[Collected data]
######

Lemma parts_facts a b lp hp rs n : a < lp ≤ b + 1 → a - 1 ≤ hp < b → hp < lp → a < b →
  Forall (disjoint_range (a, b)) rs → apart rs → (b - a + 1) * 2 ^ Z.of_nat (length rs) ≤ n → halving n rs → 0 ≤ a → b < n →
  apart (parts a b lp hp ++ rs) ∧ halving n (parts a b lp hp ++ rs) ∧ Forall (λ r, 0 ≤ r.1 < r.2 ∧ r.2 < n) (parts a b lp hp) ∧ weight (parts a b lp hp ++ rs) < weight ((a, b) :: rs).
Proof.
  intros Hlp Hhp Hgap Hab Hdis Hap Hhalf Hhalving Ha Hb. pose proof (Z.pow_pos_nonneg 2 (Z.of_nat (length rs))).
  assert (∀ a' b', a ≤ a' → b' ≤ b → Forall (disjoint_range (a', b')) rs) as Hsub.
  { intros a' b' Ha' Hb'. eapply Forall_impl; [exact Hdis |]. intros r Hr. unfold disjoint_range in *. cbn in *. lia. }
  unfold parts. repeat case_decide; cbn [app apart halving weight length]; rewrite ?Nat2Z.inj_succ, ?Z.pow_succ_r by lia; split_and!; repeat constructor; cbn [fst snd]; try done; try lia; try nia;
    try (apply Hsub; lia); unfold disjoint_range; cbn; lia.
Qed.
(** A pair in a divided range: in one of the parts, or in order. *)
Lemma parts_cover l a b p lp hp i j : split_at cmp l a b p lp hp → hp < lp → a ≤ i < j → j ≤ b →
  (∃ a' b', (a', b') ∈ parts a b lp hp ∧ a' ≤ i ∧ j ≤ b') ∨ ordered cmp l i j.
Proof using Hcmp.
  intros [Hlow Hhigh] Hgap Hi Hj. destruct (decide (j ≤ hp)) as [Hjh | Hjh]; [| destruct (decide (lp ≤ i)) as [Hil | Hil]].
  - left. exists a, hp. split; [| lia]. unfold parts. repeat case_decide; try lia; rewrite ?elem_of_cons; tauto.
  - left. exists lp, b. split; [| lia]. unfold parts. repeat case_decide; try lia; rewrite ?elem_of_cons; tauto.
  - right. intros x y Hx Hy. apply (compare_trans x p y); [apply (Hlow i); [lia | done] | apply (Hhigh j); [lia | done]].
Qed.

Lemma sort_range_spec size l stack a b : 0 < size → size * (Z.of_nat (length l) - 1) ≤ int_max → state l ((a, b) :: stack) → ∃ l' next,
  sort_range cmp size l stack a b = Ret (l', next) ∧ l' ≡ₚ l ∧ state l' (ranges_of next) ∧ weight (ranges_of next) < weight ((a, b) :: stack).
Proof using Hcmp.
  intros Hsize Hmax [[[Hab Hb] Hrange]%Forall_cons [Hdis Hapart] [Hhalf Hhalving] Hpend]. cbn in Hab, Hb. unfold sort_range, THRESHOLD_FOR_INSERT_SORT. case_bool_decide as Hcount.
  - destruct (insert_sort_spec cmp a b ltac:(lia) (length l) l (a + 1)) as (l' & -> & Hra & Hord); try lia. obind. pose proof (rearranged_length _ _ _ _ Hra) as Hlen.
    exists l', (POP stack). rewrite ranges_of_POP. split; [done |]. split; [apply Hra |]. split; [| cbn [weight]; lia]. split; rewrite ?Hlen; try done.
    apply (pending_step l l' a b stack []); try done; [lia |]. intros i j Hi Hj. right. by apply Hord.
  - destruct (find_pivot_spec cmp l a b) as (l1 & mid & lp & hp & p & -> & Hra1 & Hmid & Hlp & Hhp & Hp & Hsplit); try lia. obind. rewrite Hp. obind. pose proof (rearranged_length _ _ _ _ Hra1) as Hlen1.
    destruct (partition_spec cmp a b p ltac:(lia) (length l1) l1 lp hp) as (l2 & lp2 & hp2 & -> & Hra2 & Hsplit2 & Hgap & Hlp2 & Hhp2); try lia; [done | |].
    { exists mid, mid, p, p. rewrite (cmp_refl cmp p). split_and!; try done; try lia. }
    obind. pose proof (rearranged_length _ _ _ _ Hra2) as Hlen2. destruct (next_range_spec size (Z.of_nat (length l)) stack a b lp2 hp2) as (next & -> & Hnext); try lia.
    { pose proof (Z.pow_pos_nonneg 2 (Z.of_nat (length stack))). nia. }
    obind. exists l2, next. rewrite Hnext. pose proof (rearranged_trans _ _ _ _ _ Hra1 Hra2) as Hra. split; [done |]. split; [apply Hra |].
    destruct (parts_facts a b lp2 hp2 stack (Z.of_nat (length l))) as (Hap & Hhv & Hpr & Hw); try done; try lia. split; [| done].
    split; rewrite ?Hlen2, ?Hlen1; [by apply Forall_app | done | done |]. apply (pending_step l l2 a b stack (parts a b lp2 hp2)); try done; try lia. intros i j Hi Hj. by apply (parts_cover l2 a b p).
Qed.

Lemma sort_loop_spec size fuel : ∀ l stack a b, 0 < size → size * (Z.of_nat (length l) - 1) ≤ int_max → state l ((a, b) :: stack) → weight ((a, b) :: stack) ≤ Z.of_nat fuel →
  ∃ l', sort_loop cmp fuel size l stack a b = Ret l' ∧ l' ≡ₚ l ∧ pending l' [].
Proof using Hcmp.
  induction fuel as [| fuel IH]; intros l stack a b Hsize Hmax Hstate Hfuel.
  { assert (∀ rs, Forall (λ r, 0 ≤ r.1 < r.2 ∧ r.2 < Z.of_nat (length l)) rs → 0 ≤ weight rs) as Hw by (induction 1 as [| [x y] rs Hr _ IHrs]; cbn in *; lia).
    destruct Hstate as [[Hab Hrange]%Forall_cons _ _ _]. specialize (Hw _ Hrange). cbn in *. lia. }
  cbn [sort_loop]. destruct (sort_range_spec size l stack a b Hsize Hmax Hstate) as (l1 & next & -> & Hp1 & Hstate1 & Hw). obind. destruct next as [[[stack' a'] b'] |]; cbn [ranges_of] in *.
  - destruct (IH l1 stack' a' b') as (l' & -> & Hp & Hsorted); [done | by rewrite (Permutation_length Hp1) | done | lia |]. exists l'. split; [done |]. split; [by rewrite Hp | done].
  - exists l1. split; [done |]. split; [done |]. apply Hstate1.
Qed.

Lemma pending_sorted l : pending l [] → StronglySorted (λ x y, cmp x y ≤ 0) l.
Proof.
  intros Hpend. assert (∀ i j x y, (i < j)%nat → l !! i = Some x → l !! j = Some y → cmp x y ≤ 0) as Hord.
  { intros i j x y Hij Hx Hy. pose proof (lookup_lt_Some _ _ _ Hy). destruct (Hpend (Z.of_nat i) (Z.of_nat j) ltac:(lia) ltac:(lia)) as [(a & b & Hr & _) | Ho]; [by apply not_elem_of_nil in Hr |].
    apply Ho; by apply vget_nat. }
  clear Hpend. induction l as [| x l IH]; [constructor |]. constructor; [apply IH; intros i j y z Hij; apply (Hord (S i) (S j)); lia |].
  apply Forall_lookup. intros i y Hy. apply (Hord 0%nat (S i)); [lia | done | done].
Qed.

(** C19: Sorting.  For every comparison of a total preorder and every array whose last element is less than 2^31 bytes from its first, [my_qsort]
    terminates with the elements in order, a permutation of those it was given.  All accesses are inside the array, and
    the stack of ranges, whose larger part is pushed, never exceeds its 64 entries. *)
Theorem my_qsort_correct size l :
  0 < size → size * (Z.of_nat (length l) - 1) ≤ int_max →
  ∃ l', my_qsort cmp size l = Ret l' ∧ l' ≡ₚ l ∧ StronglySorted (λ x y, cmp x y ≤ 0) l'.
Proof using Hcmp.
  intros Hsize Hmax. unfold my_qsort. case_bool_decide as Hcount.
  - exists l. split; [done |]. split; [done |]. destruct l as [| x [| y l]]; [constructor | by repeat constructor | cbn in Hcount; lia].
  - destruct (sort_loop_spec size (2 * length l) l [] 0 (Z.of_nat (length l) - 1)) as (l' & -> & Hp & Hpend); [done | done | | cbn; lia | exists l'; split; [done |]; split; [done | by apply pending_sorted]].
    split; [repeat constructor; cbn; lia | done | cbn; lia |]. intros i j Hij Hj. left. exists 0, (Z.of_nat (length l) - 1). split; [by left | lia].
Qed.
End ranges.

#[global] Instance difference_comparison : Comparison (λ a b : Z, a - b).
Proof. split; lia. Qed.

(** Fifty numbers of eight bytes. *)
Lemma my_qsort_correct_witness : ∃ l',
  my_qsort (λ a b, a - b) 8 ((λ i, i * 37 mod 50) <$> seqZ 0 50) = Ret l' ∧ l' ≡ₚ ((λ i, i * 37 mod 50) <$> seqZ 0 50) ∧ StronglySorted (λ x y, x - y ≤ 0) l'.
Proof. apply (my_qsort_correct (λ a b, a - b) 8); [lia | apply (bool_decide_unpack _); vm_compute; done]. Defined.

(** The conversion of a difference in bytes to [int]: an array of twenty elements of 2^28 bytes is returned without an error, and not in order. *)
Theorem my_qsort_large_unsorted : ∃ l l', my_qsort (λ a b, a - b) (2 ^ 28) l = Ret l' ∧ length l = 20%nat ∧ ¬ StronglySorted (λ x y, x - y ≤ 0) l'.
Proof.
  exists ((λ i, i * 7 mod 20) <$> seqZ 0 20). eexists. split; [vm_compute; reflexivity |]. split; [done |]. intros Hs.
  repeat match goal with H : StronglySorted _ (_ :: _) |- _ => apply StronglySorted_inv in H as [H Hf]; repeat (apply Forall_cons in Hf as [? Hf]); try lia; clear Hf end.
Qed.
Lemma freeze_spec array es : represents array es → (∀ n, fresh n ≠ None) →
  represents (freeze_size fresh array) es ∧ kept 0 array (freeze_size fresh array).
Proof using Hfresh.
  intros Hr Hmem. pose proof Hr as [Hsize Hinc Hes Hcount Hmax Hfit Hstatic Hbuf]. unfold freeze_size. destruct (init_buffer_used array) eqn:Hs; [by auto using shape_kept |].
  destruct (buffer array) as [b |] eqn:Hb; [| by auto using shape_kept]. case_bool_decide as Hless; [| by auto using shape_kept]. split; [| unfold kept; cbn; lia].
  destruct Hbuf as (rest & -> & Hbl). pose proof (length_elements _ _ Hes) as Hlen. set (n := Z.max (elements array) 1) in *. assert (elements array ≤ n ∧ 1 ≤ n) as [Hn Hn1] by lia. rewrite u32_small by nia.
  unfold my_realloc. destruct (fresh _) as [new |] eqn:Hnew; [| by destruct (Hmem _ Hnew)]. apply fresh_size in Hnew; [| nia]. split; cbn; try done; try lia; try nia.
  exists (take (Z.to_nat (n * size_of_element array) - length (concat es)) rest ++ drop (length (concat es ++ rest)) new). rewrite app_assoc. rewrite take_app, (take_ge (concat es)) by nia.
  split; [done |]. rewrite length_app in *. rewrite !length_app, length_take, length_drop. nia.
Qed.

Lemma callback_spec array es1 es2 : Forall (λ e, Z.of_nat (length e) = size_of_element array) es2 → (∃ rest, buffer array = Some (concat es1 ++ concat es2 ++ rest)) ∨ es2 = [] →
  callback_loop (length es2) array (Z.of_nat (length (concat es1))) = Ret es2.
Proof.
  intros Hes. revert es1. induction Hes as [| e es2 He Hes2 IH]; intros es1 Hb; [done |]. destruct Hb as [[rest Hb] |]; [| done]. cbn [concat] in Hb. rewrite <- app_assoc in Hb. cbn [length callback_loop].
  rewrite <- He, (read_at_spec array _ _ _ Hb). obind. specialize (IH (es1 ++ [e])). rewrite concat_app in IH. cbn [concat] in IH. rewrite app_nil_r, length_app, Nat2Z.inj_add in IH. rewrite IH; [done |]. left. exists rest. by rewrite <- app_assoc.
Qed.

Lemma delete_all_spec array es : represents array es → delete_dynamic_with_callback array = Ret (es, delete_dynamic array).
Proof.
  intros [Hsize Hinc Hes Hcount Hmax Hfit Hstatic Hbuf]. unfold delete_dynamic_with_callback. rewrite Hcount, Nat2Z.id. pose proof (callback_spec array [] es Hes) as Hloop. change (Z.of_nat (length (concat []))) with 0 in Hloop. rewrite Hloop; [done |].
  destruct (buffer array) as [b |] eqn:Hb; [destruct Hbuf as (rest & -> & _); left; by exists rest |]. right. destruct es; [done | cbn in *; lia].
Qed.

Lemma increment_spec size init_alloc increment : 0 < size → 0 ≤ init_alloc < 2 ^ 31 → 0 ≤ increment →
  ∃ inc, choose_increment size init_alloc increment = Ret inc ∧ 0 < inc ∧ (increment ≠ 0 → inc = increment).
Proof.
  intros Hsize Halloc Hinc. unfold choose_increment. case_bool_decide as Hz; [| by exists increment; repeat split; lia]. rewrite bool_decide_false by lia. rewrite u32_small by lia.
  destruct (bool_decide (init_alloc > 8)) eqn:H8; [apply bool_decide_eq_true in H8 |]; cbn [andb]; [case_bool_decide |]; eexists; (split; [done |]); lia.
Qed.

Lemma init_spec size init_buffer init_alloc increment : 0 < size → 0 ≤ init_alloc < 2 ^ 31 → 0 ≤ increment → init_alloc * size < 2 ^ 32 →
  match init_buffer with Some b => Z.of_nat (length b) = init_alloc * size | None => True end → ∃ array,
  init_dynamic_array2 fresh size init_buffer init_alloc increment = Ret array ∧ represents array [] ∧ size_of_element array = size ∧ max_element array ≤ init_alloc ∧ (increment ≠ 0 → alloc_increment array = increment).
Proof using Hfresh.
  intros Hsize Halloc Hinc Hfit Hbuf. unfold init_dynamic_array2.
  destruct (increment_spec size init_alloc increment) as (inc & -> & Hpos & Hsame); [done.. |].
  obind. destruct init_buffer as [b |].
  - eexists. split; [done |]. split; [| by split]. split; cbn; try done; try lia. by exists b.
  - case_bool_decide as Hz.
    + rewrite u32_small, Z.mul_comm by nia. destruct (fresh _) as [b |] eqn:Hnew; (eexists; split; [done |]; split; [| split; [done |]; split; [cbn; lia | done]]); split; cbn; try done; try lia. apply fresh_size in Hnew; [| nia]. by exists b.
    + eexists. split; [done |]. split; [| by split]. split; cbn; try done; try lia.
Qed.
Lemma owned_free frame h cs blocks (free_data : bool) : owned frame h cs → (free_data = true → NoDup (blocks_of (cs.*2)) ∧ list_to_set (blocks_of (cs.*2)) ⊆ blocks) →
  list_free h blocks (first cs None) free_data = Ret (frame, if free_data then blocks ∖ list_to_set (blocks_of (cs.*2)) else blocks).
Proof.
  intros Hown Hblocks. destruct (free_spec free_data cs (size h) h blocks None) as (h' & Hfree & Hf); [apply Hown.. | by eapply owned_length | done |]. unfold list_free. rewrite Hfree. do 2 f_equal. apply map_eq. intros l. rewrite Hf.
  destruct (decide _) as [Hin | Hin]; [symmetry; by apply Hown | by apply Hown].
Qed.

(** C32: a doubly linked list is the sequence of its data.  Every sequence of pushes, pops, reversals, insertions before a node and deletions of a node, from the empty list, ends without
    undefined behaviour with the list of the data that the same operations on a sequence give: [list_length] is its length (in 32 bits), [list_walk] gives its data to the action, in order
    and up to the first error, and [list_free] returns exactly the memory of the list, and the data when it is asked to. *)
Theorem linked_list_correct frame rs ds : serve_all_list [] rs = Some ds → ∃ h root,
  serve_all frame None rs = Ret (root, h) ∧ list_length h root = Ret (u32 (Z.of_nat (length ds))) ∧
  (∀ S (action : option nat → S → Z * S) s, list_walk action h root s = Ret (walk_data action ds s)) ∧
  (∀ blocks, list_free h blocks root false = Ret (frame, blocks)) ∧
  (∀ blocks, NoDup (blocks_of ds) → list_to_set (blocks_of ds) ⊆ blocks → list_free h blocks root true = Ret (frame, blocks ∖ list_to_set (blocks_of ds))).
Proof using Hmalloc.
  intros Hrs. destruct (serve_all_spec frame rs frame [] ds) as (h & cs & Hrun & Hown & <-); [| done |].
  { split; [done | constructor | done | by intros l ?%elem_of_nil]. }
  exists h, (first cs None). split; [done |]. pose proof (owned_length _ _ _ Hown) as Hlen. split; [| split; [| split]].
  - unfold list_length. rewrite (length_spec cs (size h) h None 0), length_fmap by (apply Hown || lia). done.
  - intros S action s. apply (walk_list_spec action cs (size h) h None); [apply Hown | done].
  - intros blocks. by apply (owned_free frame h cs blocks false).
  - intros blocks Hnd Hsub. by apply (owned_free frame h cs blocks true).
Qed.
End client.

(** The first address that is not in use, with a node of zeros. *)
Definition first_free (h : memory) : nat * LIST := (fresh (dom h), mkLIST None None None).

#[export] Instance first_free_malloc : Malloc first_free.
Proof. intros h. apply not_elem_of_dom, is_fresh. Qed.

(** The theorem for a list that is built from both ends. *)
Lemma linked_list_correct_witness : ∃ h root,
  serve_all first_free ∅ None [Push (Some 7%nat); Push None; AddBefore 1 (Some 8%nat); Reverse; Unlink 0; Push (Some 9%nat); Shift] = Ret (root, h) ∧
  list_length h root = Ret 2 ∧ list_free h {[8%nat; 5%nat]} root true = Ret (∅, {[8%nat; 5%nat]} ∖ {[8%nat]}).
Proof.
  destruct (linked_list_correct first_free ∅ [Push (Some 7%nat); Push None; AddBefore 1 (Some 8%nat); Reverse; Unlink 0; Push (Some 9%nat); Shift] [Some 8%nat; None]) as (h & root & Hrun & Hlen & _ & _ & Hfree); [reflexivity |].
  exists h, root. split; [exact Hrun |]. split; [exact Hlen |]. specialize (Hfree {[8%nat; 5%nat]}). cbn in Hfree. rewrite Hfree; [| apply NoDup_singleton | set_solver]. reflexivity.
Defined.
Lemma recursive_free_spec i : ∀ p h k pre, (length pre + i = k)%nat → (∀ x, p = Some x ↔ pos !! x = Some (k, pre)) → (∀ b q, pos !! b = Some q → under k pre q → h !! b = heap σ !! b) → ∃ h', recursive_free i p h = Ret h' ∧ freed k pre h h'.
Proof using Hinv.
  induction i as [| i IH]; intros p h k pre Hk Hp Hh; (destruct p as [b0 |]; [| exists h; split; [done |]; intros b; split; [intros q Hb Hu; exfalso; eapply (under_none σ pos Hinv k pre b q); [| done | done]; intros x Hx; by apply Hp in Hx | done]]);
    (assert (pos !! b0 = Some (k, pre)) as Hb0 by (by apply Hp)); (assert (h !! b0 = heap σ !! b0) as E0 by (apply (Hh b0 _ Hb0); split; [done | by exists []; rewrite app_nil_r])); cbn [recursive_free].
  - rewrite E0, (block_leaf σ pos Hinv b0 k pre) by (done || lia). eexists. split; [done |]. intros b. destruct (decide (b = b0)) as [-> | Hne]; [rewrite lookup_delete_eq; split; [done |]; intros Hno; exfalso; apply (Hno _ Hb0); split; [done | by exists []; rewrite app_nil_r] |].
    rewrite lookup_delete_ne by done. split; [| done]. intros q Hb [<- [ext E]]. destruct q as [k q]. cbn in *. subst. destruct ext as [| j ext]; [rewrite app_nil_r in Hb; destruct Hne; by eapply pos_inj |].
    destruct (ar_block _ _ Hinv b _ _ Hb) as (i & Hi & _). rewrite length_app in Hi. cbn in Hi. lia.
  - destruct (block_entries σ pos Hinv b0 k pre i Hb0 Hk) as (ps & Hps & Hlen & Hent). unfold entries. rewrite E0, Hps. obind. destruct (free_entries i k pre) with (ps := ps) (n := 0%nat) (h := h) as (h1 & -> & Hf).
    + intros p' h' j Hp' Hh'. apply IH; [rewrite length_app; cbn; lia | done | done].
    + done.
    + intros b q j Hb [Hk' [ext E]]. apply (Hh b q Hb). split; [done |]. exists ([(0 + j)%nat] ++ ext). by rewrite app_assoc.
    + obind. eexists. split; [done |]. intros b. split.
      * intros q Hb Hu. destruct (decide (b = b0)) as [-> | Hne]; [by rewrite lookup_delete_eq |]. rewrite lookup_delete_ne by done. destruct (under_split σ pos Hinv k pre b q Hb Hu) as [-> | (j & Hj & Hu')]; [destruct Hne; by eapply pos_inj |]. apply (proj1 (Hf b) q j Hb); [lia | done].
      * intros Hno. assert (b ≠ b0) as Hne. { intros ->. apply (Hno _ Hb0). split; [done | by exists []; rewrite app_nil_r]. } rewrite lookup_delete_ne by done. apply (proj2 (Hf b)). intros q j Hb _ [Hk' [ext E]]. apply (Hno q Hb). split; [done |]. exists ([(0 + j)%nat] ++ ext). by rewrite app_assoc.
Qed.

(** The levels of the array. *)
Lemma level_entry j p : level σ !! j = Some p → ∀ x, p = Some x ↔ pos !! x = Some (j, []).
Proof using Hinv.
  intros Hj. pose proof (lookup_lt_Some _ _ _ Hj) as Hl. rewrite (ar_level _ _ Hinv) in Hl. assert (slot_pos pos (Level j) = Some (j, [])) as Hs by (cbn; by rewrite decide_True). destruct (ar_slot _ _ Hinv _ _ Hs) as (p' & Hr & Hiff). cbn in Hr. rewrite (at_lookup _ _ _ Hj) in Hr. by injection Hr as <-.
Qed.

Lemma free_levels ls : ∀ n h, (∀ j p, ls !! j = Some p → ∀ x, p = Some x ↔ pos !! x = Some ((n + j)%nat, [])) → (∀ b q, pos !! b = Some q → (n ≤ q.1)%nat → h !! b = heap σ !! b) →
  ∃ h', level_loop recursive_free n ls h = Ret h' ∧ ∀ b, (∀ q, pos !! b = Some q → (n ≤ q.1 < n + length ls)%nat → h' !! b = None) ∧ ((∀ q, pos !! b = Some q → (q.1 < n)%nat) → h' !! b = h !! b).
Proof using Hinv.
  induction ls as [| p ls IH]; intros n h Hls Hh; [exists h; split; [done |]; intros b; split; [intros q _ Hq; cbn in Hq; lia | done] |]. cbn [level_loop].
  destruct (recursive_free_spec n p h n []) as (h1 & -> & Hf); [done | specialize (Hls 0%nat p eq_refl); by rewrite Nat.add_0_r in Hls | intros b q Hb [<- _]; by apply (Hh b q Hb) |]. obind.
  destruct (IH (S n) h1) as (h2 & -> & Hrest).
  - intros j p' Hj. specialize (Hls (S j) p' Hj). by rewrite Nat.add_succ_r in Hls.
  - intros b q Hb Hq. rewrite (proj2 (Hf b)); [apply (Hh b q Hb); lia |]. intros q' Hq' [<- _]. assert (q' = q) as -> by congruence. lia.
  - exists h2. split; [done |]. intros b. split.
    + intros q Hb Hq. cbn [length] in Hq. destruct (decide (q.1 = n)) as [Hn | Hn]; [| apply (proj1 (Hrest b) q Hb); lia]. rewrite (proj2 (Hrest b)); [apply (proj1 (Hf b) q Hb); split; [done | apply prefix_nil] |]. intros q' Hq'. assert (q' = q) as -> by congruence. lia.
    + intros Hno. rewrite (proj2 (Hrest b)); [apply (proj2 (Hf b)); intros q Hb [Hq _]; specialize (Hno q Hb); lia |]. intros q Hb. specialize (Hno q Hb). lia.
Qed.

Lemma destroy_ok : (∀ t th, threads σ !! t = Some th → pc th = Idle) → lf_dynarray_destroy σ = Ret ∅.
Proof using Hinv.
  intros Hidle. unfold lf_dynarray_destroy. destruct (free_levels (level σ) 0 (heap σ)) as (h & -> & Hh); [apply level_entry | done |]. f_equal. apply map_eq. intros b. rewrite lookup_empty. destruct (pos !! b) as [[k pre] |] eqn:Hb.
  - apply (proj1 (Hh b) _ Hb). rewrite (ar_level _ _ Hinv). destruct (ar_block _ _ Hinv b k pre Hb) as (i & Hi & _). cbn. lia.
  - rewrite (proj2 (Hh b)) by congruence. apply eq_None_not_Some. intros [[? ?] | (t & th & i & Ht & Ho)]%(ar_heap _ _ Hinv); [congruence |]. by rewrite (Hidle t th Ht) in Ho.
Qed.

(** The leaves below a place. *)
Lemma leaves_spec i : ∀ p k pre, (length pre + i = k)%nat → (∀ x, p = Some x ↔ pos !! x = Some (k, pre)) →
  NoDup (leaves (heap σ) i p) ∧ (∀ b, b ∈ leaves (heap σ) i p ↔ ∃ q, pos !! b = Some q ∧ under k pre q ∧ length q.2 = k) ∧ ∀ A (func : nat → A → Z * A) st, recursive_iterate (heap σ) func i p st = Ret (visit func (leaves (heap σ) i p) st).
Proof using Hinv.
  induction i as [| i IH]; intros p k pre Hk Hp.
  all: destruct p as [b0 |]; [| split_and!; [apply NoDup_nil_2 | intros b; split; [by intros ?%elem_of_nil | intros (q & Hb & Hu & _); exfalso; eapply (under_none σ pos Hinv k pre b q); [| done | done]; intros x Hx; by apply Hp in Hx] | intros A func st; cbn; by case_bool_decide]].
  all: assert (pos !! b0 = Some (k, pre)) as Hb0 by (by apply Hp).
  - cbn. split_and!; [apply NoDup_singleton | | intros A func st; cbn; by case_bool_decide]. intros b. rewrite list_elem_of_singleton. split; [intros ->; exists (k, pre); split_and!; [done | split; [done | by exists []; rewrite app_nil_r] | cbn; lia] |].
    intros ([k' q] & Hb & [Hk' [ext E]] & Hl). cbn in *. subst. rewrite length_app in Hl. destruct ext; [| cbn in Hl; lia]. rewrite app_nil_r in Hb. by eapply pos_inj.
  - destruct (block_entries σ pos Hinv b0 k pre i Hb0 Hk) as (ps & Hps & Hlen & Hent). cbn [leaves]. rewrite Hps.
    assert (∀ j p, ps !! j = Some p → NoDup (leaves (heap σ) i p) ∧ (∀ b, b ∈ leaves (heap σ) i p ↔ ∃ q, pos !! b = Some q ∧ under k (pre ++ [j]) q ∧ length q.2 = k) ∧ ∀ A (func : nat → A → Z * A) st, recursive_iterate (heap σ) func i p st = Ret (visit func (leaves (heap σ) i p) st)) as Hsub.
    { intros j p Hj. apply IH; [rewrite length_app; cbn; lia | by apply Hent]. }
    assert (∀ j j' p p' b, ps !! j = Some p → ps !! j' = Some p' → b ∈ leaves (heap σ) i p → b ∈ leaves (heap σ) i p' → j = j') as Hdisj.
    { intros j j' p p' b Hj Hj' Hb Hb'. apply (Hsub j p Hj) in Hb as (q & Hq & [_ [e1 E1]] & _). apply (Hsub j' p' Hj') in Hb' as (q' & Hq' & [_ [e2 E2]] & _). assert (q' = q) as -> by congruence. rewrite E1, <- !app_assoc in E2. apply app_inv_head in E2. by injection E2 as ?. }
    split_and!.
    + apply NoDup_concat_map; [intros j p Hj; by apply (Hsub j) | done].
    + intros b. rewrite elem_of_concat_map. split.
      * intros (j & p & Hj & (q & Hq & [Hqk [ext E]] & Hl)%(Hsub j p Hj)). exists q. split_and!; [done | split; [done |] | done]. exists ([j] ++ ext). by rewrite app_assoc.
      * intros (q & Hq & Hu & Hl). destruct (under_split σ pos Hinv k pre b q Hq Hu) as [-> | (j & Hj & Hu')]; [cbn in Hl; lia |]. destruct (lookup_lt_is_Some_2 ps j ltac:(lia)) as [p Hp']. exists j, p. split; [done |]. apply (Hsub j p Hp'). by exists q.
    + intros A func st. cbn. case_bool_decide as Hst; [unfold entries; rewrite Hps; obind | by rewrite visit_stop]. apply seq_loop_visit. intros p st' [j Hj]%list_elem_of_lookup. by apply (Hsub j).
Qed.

######

# [EXERCISE REQUIREMENTS]
Show the lines above that include "Hfit".

# [EXERCISE RESULT]
  intros Hr Hmem. pose proof Hr as [Hsize Hinc Hes Hcount Hmax Hfit Hstatic Hbuf]. unfold freeze_size. destruct (init_buffer_used array) eqn:Hs; [by auto using shape_kept |].
  intros [Hsize Hinc Hes Hcount Hmax Hfit Hstatic Hbuf]. unfold delete_dynamic_with_callback. rewrite Hcount, Nat2Z.id. pose proof (callback_spec array [] es Hes) as Hloop. change (Z.of_nat (length (concat []))) with 0 in Hloop. rewrite Hloop; [done |].
  intros Hsize Halloc Hinc Hfit Hbuf. unfold init_dynamic_array2.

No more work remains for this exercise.